I figured it was worth a shot. For the past few weeks, I found myself in a shallow mood with winter coming and all, and I had to find some way to fend off the ropy layers of trauma and insomnia. I was desperate for some kind of pick me up. It was then I learned about the inured and disciplined life of K-pop tart Jennie Kim. I was staring into her eyes, and she was staring back at me though it was different. I was searching, reaching, questioning. But she was stoic, collected, her next step calculated and precise. She never seems super high or basement low, but stable, focused, with an inner chill that could soothe the Dali Lama. I wondered if I could do it for a week, live like Jennie Kim. I wanted to experience everything, the truculent diet, cardio madness, casual mysteriousness that is complexly aesthetic. I am not a Korean girl, much less the total weight of an emaciated moth, but I figured if she was tough enough to do it on the regular, I could for a week…

Ok, so I just kind of jumped into this. I wrote out my daily grind and eating schedule, ingredients I could eat, or the lack of, but overall, very little mental preparation. Right from the start I knew I was in over my head. I woke up starving. But before I could eat, I first had to do a session of Pilates working on my core and lower body strength, shocking muscles that hadn’t been used since I was like five. I trembled, agonized in held positions and sweated so profusely I could have grown an orchard in the Sahara. There were crunches on the wall, leg circles, Eiffel Tower, leg lifts, more crunches, on and on. I thought I was going to die. I drank water and then more water. Jennie drinks a ton of water throughout the day. She is so little; I should be able to keep up. The Pilates ended and I could finally eat. I wanted bacon and eggs with hash browns drowned in hot sauce. Instead, I had a bowl of bland porridge and some Kale, spinach, and carrot detox juice.

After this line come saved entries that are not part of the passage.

(** [repr h d t v]: in [h] the value [v] stands for [t], and every cell it
    reaches is outside [d]. *)
Fixpoint repr (h : heap) (d : gset loc) (t : tree) (v : val) : Prop :=
  match t with
  | TScalar s => v = VScalar s
  | TNil => v = VNil
  | TPtr u => ∃ l x, v = VPtr l ∧ (l ∉ d) ∧ h !! l = Some x ∧ repr h d u x
  | TSlice us =>
      ∃ l vs, v = VSlice l ∧ (l ∉ d) ∧ h !! l = Some (VArray vs) ∧
        (fix each us vs := match us, vs with
                           | [], [] => True
                           | u :: us', v :: vs' => repr h d u v ∧ each us' vs'
                           | _, _ => False
                           end) us vs
  | TStruct fs =>
      ∃ gs, v = VStruct gs ∧
        (fix fields fs gs := match fs, gs with
                             | [], [] => True
                             | (f, u) :: fs', (g, v) :: gs' => f = g ∧ repr h d u v ∧ fields fs' gs'
                             | _, _ => False
                             end) fs gs
  end.

(** The Go types of the API, down to the external ones, each given by the
    values its external copier is for. *)
Inductive gotype :=
  | GScalar
  | GPtr (g : gotype)
  | GSlice (g : gotype)
  | GStruct (fs : list (string * gotype))
  | GExt (P : tree → Prop).

Fixpoint has_type (g : gotype) (t : tree) : Prop :=
  match g, t with
  | GScalar, TScalar _ => True
  | GPtr _, TNil | GSlice _, TNil => True
  | GPtr g, TPtr u => has_type g u
  | GSlice g, TSlice us => Forall (has_type g) us
  | GStruct fs, TStruct us =>
      (fix fields fs us := match fs, us with
                           | [], [] => True
                           | (f, g) :: fs', (f', u) :: us' => f = f' ∧ has_type g u ∧ fields fs' us'
                           | _, _ => False
                           end) fs us
  | GExt P, t => P t
  | _, _ => False
  end.

(** ** The types of limitador_types.go in memory *)

(** The contents the external copiers are for. *)
Class ExternalContents := {
  Affinity_content : tree → Prop;
  ResourceRequirements_content : tree → Prop;
  ObjectMeta_content : tree → Prop;
  ListMeta_content : tree → Prop;
  Condition_content : tree → Prop;
  Quantity_content : tree → Prop
}.

Section types.
Context {EX : ExternalContents}.

Definition TypeMeta_type : gotype := GStruct [("Kind", GScalar); ("APIVersion", GScalar)].
Definition LocalObjectReference_type : gotype := GStruct [("Name", GScalar)].
Definition IntOrString_type : gotype :=
  GStruct [("Type", GScalar); ("IntVal", GScalar); ("StrVal", GScalar)].
Lemma try_buttons_nothing (bs : list button) :
  (∀ b s, b ∈ bs → text b = Returned s →
     wanted (PyText.lower (PyStr.strip s)) = false) →
  try_buttons bs = ([], false).
Proof.
  induction bs as [|b rest IH]; intros Hnone; simpl; [done|].
  assert (try_buttons rest = ([], false)) as Hrest.
  { apply IH. intros b' s Hb'. apply Hnone. by right. }
  destruct (text b) as [s|] eqn:Hs; [|done].
  rewrite (Hnone b s); [done|left|done].
Qed.

Lemma try_poll_nothing (p : poll) :
  no_banner p → try_poll p = ([], false).
Proof.
  intros [Hsel Hbtn]. unfold try_poll.
  rewrite try_selectors_nothing by done.
  destruct (buttons p) as [bs|] eqn:Hbs; [|done].
  rewrite try_buttons_nothing; [done|]. intros b s. by apply Hbtn.
Qed.

End consent_facts.
(** C8. With the fast path enabled by configuration and the estimate
    [2*N+1] against the cap of 50 streams: for N = 30 plan ranges the
    estimate is 61 and the safe (MoviePy) path is selected, the job running
    no FFmpeg step; for N = 10 it is 21 and the fast path is selected, the
    job being the attempt on the fast path inside its [try]. *)
Theorem backend_selected_by_estimate (w : World) (config : Config)
    (video : VideoFileClip) (ranges30 ranges10 : list TimeRange)
    (mode : processing_mode) (pre post : Z) (f v : Q) :
  use_ffmpeg_direct config = true ->
  source w = Some video ->
  length ranges30 = 30%nat ->
  length ranges10 = 10%nat ->
  (estimate_stream_count (clip_has_audio video) ranges30 = 61
   /\ result_of (select_backend w config ranges30) = inl false
   /\ exists rest,
        trace_of (cut_or_speedup_video w ranges30 mode pre post config f v)
        = CallMoviePy :: rest
        /\ Forall after_moviepy_entry rest)
  /\ (estimate_stream_count (clip_has_audio video) ranges10 = 21
      /\ result_of (select_backend w config ranges10) = inl true
      /\ run (cut_or_speedup_video w ranges10 mode pre post config f v)
         = run (try_except (fast_path_attempt w ranges10 mode pre post config)
                  (fun _ => _process_with_moviepy w ranges10 mode pre post
                              config f v))).
Proof.
  intros Hcfg Hsrc H30 H10.
  assert (E30 : estimate_stream_count (clip_has_audio video) ranges30 = 61).
  { unfold estimate_stream_count. rewrite H30. now destruct (clip_has_audio video). }
  assert (E10 : estimate_stream_count (clip_has_audio video) ranges10 = 21).
  { unfold estimate_stream_count. rewrite H10. now destruct (clip_has_audio video). }
  assert (S30 : forall tr, select_backend w config ranges30 tr = (inl false, tr)).
  { intros tr. unfold select_backend, open_clip, bind, ret.
    now rewrite Hcfg, Hsrc, E30. }
  assert (S10 : forall tr, select_backend w config ranges10 tr = (inl true, tr)).
  { intros tr. unfold select_backend, open_clip, bind, ret.
    now rewrite Hcfg, Hsrc, E10. }
  split; split; try assumption; split.
  - unfold result_of, run. now rewrite S30.
  - unfold trace_of, run, cut_or_speedup_video, bind at 1. rewrite S30.
    destruct (_process_with_moviepy_shape w ranges30 mode pre post config f v [])
      as (r & rest & Heq & Hrest & _).
    exists rest. rewrite Heq. split; [reflexivity | exact Hrest].
  - unfold result_of, run. now rewrite S10.
  - apply cut_or_speedup_video_fast. unfold result_of, run. now rewrite S10.
Qed.

Lemma backend_selected_by_estimate_witness :
  result_of (select_backend world_video_pass_fails example_config
               (repeat (0, 1000) 30)) = inl false
  /\ result_of (select_backend world_video_pass_fails example_config
                  (repeat (0, 1000) 10)) = inl true.
Proof.
  destruct (backend_selected_by_estimate world_video_pass_fails example_config
              example_video (repeat (0, 1000) 30) (repeat (0, 1000) 10)
              ModeCut 2 1 5 (1 # 2) eq_refl eq_refl eq_refl eq_refl)
    as [(_ & H30 & _) (_ & H10 & _)].
  split; [exact H30 | exact H10].
Defined.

“I just eat porridge. I am on a no-salt diet,” Jennie said. For those of you who aren’t familiar with the vernacular, porridge is oatmeal, or mush, or gruel, bland and sticky, oaty, and palatable for the first three spoonful’s unless doused with honey, fruit, or granola. Except she uses, nothing, and neither did I. Within hours I had already forgotten about my despair and imaginary life problems. I was too hungry to care about my woes and insecurities. I had to remain disciplined and focused on the next task at hand. There was no time to worry or complain about problems. What problems? Starvation was now my problem. I also think I may have slightly pulled my groin muscle. “How am I going to make it to lunchtime?” I remember thinking to myself.

By the time lunch rolled around my stomach was effectively eating itself. What does Jennie consume for lunch aside from air and water, avocado salad. I can dig it. I prepared myself a fierce bowl of avocado salad which consists of two avocados, one cucumber, ½ a red onion, two roma tomatoes, a handful of cilantro, two tablespoons lemon juice, two tablespoons of olive oil and 1/8 teaspoon of black pepper. I don’t remember actively chewing, but I imagine I did. I looked at the empty bowl. I wanted another helping but there was no more. That was it. Ok. Well, I am still starving but maybe if I give it ten minutes, I will feel full or at least comfortable. I just have to adjust to the new diet. It was about mind over matter. That is much easier said than suffered through.

I worked on a column while I let the food digest. It was then time for yoga. I wanted to attempt the flying yoga that Jennie does with Jisoo to maintain her Iggy Pop-like chisel, but I have nothing quite so exotic in my area. So instead, I did a session of regular floor yoga, easily losing a gallon of sweat. I do enjoy doing yoga. I burn serious calories depending on which type of yoga I do. Then, an hour or so afterwards, I am usually ready to eat something, but not this week. I did the yoga and then had to painfully wait until dinner before putting anything other than water into my stomach.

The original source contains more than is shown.